Pese a estar situada en un marco muy concreto, y las referencias temporales ser constantes, en ningún momento, al contrario que en La tormenta de hielo (The Ice Storm, 1997), que dentro de la filmografía del realizador funcionaría como un excelso complemento a este nuevo trabajo, se tiene como espectador la sensación de estar frente a una historia que sucede en los sesenta. Existe una molesta indefinición temporal no buscada que tan sólo resta más profundidad y alcance. La sensación en todo momento es que Ang Lee ha querido realizar una película pequeña, modesta y que sus nulas pretensiones lo han llevado implacablemente a firmar su obra más desigual y aburrida. Ni siquiera a un nivel de puesta en escena el conjunto resulta homogéneo. Más conseguida en las pequeñas secuencias cotidianas en el pueblo y en el pequeño hotel, en que buena parte de la historia se desarrolla, que en el manejo de las masas. Destino: Woodstock al avanzar acaba transformándose en un trabajo amorfo. El último tramo está plagado de errores de construcción fílmicas indignos de un realizador de la supuesta categoría de Lee, especialmente el bochornoso viaje lisérgico del protagonista en una furgoneta, que deja títulos tan delirantemente ridículos como The trip (Roger Corman, 1967) como notables ejemplos de sabiduría cinematográfica. Inclusive el intento de utilizar diversas texturas en la imagen no siempre acaba resultando efectivas. Una imagen que supuestamente debería contener y producir emoción como la visión de la marea humana, disfrutando del concierto el primer día, y que literalmente, a los ojos del protagonista, se metamorfosea en una suerte de océano, además de mal planteada, parece ejecutada por estudiantes de cine que trabajan con equipos amateurs, más que por un cineasta galardonado con un Oscar al mejor director.
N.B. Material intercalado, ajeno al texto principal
(** The value of the longest prefix that is an unsigned decimal literal
    ([Infinity]; digits, then optionally a point and digits; or a point and
    at least one digit; each optionally followed by an exponent part);
    [NaN] when no prefix is one. *)
Definition unsignedDecimal (l : list ascii) : float :=
  if prefixChars (chars "Infinity") l then infinity
  else
    let ip := takeWhile isDigit l in
    let r := dropWhile isDigit l in
    match r with
    | c :: r' =>
        if Ascii.eqb c "."%char then
          let fp := takeWhile isDigit r' in
          match ip, fp with
          | [], [] => NaN
          | _, _ =>
              decimalToFloat (digitsToZ (ip ++ fp))
                (exponentPart (dropWhile isDigit r') - Z.of_nat (length fp))
          end
        else
          match ip with
          | [] => NaN
          | _ => decimalToFloat (digitsToZ ip) (exponentPart r)
          end
    | [] =>
        match ip with
        | [] => NaN
        | _ => decimalToFloat (digitsToZ ip) 0
        end
    end.

(** The global [parseFloat]. *)
Definition parseFloat (s : string) : float :=
  match dropWhile isSpace (chars s) with
  | c :: l' =>
      if Ascii.eqb c "-"%char then (- unsignedDecimal l')%float
      else if Ascii.eqb c "+"%char then unsignedDecimal l'
      else unsignedDecimal (c :: l')
  | [] => NaN
  end.

(** The digits of [parseInt] after the sign: radix 16 after a [0x] prefix,
    radix 10 otherwise; [NaN] when no digit follows. *)
Definition unsignedInt (l : list ascii) : float :=
  match l with
  | z :: x :: l' =>
      if Ascii.eqb z "0"%char && (Ascii.eqb x "x"%char || Ascii.eqb x "X"%char) then
        match takeWhile isHexDigit l' with
        | [] => NaN
        | ds => Z2float (hexToZ ds)
        end
      else
        match takeWhile isDigit l with
        | [] => NaN
        | ds => Z2float (digitsToZ ds)
        end
  | _ =>
      match takeWhile isDigit l with
      | [] => NaN
      | ds => Z2float (digitsToZ ds)
      end
  end.

(** The global [parseInt], called with one argument. *)
Definition parseInt (s : string) : float :=
  match dropWhile isSpace (chars s) with
  | c :: l' =>
      if Ascii.eqb c "-"%char then (- unsignedInt l')%float
      else if Ascii.eqb c "+"%char then unsignedInt l'
      else unsignedInt (c :: l')
  | [] => NaN
  end.

(** [parseInt(s, 16)] on a string of hexadecimal digits. *)
Definition parseInt16 (s : string) : float :=
  match takeWhile isHexDigit (chars s) with
  | [] => NaN
  | ds => Z2float (hexToZ ds)
  end.

(** The integer a finite float with no fractional part stands for; [None]
    for [NaN] and the infinities. Used for [x.toString(16)]. *)
Definition floatToZ (x : float) : option Z :=
  match Prim2SF x with
  | S754_zero _ => Some 0
  | S754_finite s m e =>
      let v := if (0 <=? e)%Z then Z.pos m * 2 ^ e else Z.pos m / 2 ^ (- e) in
      Some (if s then - v else v)
  | _ => None
  end.

(** [Math.round]: the integer nearest to [x], ties towards +Infinity. *)
Definition Math_round (x : float) : float :=
  match Prim2SF x with
  | S754_finite s m e =>
      if (0 <=? e)%Z then x
      else
        let n := if s then - Z.pos m else Z.pos m in
        let r := (2 * n + 2 ^ (- e)) / 2 ^ (- e + 1) in
        if (r =? 0)%Z then (if s then neg_zero else zero) else Z2float r
  | _ => x
  end.

Definition Math_abs (x : float) : float := abs x.
Definition Math_sqrt (x : float) : float := sqrt x.

(** [Math.max] and [Math.min] of two numbers: [NaN] when either is, and
    [+0] above [-0]. *)
Definition isNegZero (x : float) : bool :=
  match Prim2SF x with S754_zero true => true | _ => false end.

Definition Math_max (a b : float) : float :=
  if isNaN a || isNaN b then NaN
  else if (a <? b)%float then b
  else if (b <? a)%float then a
  else if isNegZero a then b else a.

Definition Math_min (a b : float) : float :=
  if isNaN a || isNaN b then NaN
  else if (a <? b)%float then a
  else if (b <? a)%float then b
  else if isNegZero a then a else b.

(** [parseFloat(x.toFixed(2))]: [x] rounded to two decimals, ties away from
    zero, read back as a number. *)
Definition toFixed2 (x : float) : float :=
  match Prim2SF x with
  | S754_finite s m e =>
      if (1e21 <=? abs x)%float then x
      else
        let n :=
          if (0 <=? e)%Z then Z.pos m * 2 ^ e * 100
          else (2 * (Z.pos m * 100) + 2 ^ (- e)) / 2 ^ (- e + 1) in
        if s then (- decimalToFloat n (-2))%float else decimalToFloat n (-2)
  | S754_zero _ => 0%float
  | _ => x
  end.

(** [Math.max(...values)] and [Math.min(...values)]. *)
Definition Math_max_of (values : list float) : float :=
  fold_left Math_max values neg_infinity.

Definition Math_min_of (values : list float) : float :=
  fold_left Math_min values infinity.

(** The comparison of [Array.prototype.includes] and of the keys of a
    [Map] or [Set] on numbers, SameValueZero: [NaN] is equal to itself,
    [+0] to [-0]. *)
Definition sameValueZero (x y : float) : bool :=
  (x =? y)%float || (isNaN x && isNaN y).

(** [l.includes(x)] for numbers. *)
Definition includesNumber (l : list float) (x : float) : bool :=
  existsb (sameValueZero x) l.

(** [l.indexOf(x)] for numbers, which compares with [===]: the index
    of the first entry equal to [x], or [-1]. *)
Fixpoint indexOfFrom (i : Z) (l : list float) (x : float) : Z :=
  match l with
  | [] => -1
  | y :: l' => if (y =? x)%float then i else indexOfFrom (i + 1) l' x
  end.

Definition indexOfNumber (l : list float) (x : float) : Z := indexOfFrom 0 l x.

(** A number used as a condition: [undefined], [0] and [NaN] are falsy. *)
Definition truthyNumber (v : option float) : bool :=
  match v with
  | Some x => negb (x =? 0)%float && negb (isNaN x)
  | None => false
  end.

(** *** Observations on binary64 numbers *)

(** The value of a finite float, scaled by [2^1074] so as to be an
    integer; 0 for the others. *)
Definition SFscaled (x : spec_float) : Z :=
  match x with
  | S754_finite s m e => cond_Zopp s (Z.pos m * 2 ^ (e + 1074))
  | _ => 0
  end.

(** The exponent of the binary64 format for a number of magnitude [e]. *)
Definition fexp64 (e : Z) : Z := Z.max (e - 53) (-1074).

Definition finiteOrZero (x : spec_float) : Prop :=
  match x with
  | S754_zero _ | S754_finite _ _ _ => True
  | _ => False
  end.

(** A number other than [NaN]. *)
Definition notNaN (x : float) : Prop := isNaN x = false.

(** The place of a number other than [NaN] in the order of the numbers:
    the scaled value of a finite one, with the infinities beyond. *)
Definition rank (x : float) : Z :=
  match Prim2SF x with
  | S754_infinity s => if s then - 2 ^ 2200 else 2 ^ 2200
  | sf => SFscaled sf
  end.

(** ** Objects indexed by a string of the input *)

(** The names of the members of [Object.prototype], which a lookup on a
    plain object reaches when the object has no property of the name. *)
Definition objectPrototypeKeys : list string :=
  ["constructor"; "__defineGetter__"; "__defineSetter__"; "hasOwnProperty";
   "__lookupGetter__"; "__lookupSetter__"; "isPrototypeOf";
   "propertyIsEnumerable"; "toString"; "valueOf"; "__proto__";
   "toLocaleString"].

(** ** [Array.prototype.sort] with a comparator *)

(** ECMAScript fixes the result of a sort for a consistent comparator
    only and leaves the order implementation-defined otherwise. This is
    the procedure of V8 on an array of fewer than 64 elements: the
    longest run at the start that is ascending, or strictly descending
    and then reversed, is extended by binary insertion of the elements
    that follow. On longer arrays V8 sorts stretches this way and merges
    them, with the same result whenever the comparator is consistent.
    [lessThan a b] is [comparefn(a, b) < 0]; a comparator result of [NaN]
    counts as 0. *)
Section ArraySort.

Context {A : Type}.
Variable lessThan : A -> A -> bool.

(** The binary search of the place of [pivot] in [sorted], between the
    indices [left] and [right]. *)
Fixpoint searchInsertion (fuel : nat) (pivot : A) (sorted : list A)
    (left right : nat) : nat :=
  match fuel with
  | O => left
  | S fuel' =>
      if (left <? right)%nat then
        let mid := (left + (right - left) / 2)%nat in
        match nth_error sorted mid with
        | Some x =>
            if lessThan pivot x
            then searchInsertion fuel' pivot sorted left mid
            else searchInsertion fuel' pivot sorted (S mid) right
        | None => left
        end
      else left
  end.

Definition insertSorted (sorted : list A) (pivot : A) : list A :=
  let left :=
    searchInsertion (S (length sorted)) pivot sorted 0 (length sorted) in
  firstn left sorted ++ pivot :: skipn left sorted.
En ningún momento, Ang Lee, trata de evitar/disimular la absoluta dependencia de Woodstock (1970) el film referencial de Michael Wadleigh, al que incluso haría aparecer físicamente a través de los documentalistas que se atisban en diversos momentos. Pero allá donde Wadleigh, al igual que los hermanos Maysles con su notable Gimme shelter (1970), a la que por cierto, se hace una breve referencia final, consiguieron todo un notable retrato generacional, Lee parece conformarse con querer contarnos una bonita historia sin complicarse demasiado la vida, empresa, por otra parte nada desdeñable, si al menos se lo hubiera tomado en serio.
El nuevo film de Ang Lee no es ni mucho menos mediocre, o sencillamente desastroso, tan sólo es una acumulación de superficialidades y lugares comunes a lo largo de dos interminables horas.